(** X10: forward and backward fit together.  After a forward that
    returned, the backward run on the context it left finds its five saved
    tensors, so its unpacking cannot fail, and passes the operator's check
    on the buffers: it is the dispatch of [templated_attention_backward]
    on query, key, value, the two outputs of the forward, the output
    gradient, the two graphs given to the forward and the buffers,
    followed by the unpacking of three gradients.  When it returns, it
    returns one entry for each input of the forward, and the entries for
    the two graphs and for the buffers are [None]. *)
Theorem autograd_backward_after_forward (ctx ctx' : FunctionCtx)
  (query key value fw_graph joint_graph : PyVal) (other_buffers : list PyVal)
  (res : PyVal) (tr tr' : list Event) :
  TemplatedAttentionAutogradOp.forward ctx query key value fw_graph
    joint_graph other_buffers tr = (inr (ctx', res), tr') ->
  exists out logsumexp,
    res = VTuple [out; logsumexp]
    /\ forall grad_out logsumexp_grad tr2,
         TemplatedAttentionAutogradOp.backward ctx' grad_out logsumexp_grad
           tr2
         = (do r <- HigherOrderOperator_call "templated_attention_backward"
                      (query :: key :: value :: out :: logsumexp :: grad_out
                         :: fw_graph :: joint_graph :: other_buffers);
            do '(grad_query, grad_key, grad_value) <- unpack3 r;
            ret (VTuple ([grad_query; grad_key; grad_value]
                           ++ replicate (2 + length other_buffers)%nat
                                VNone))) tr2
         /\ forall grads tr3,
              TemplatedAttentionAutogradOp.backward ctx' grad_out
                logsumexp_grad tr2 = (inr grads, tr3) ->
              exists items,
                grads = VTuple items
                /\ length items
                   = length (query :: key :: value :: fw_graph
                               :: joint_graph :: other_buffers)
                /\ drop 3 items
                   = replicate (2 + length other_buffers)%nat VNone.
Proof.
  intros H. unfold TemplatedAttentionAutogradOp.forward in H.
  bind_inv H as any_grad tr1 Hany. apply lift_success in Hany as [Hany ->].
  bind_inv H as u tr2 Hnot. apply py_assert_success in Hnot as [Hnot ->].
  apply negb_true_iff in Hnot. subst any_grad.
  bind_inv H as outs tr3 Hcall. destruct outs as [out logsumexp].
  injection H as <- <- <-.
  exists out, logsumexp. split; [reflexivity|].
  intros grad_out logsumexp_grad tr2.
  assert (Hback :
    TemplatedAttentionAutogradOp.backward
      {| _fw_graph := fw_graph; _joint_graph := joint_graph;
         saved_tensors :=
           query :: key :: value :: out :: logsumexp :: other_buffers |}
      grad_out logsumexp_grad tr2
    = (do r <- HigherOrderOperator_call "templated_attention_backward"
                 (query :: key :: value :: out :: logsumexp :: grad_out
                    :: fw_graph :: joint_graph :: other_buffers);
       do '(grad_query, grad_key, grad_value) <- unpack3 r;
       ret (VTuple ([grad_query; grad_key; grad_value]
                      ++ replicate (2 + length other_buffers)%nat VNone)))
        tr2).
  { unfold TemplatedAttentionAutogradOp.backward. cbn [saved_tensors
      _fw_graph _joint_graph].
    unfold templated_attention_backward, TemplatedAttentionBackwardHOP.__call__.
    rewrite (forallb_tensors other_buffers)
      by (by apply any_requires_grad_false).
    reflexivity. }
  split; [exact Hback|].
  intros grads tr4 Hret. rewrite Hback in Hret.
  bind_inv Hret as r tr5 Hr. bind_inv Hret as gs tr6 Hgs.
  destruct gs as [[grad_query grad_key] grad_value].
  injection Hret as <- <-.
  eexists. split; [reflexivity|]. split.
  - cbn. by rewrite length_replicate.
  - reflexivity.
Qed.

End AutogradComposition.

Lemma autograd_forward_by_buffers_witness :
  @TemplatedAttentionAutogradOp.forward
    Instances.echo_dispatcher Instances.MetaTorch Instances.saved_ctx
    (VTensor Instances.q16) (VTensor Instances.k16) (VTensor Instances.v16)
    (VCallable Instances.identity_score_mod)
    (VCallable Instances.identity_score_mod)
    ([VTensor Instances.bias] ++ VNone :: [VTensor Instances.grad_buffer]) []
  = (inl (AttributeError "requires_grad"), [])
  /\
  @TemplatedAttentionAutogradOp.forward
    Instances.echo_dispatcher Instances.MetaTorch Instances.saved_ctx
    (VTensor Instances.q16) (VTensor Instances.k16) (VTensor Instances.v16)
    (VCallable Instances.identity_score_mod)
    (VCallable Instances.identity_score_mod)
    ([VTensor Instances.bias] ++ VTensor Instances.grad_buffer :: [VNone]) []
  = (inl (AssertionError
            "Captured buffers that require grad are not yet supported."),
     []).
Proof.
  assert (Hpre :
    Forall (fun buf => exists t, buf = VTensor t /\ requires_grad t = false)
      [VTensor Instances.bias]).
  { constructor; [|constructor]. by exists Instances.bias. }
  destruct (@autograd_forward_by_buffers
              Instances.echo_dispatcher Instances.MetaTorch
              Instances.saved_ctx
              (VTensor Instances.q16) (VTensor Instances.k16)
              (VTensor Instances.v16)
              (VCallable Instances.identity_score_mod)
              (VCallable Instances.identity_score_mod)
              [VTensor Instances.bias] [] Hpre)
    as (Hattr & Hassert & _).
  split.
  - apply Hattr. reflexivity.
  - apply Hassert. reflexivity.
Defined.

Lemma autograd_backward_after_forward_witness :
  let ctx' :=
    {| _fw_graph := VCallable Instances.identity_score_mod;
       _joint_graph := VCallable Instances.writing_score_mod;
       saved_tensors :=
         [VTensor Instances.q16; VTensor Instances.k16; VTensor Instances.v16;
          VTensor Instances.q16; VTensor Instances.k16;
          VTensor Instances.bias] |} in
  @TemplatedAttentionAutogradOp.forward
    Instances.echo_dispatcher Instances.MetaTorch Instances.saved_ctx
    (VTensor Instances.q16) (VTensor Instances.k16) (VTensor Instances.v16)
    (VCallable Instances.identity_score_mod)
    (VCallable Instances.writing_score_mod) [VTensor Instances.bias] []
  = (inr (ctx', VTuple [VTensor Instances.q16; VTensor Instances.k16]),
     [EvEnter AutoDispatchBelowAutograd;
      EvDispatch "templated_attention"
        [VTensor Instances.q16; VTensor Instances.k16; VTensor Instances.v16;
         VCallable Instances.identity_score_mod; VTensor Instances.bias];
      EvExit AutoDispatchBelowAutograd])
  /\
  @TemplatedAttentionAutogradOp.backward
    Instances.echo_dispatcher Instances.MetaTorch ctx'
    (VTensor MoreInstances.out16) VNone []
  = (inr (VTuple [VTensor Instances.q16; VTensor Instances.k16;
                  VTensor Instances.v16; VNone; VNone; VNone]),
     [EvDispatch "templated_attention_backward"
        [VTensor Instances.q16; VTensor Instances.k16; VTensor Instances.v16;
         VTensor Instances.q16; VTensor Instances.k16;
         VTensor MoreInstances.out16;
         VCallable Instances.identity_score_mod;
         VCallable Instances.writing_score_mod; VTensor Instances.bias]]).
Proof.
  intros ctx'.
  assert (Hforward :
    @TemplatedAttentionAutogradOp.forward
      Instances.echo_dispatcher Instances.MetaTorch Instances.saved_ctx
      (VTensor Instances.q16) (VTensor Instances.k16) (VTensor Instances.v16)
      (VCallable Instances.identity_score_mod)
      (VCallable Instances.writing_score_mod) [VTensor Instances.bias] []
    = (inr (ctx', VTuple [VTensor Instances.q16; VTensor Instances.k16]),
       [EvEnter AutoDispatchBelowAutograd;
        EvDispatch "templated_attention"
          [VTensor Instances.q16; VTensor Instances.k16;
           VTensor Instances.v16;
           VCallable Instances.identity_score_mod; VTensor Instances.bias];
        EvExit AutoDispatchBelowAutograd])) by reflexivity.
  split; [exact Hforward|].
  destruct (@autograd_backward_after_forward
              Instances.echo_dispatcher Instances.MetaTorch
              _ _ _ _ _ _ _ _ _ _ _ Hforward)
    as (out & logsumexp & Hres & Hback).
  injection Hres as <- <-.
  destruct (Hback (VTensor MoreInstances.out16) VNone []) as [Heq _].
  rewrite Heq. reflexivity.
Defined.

▶ [Instructions to follow]: Take the lines from the first line of the listing to the line containing "returns one entry". Please print them exactly, ends included, with nothing else.

▶ [Answer to this task]:
(** X10: forward and backward fit together.  After a forward that
    returned, the backward run on the context it left finds its five saved
    tensors, so its unpacking cannot fail, and passes the operator's check
    on the buffers: it is the dispatch of [templated_attention_backward]
    on query, key, value, the two outputs of the forward, the output
    gradient, the two graphs given to the forward and the buffers,
    followed by the unpacking of three gradients.  When it returns, it
    returns one entry for each input of the forward, and the entries for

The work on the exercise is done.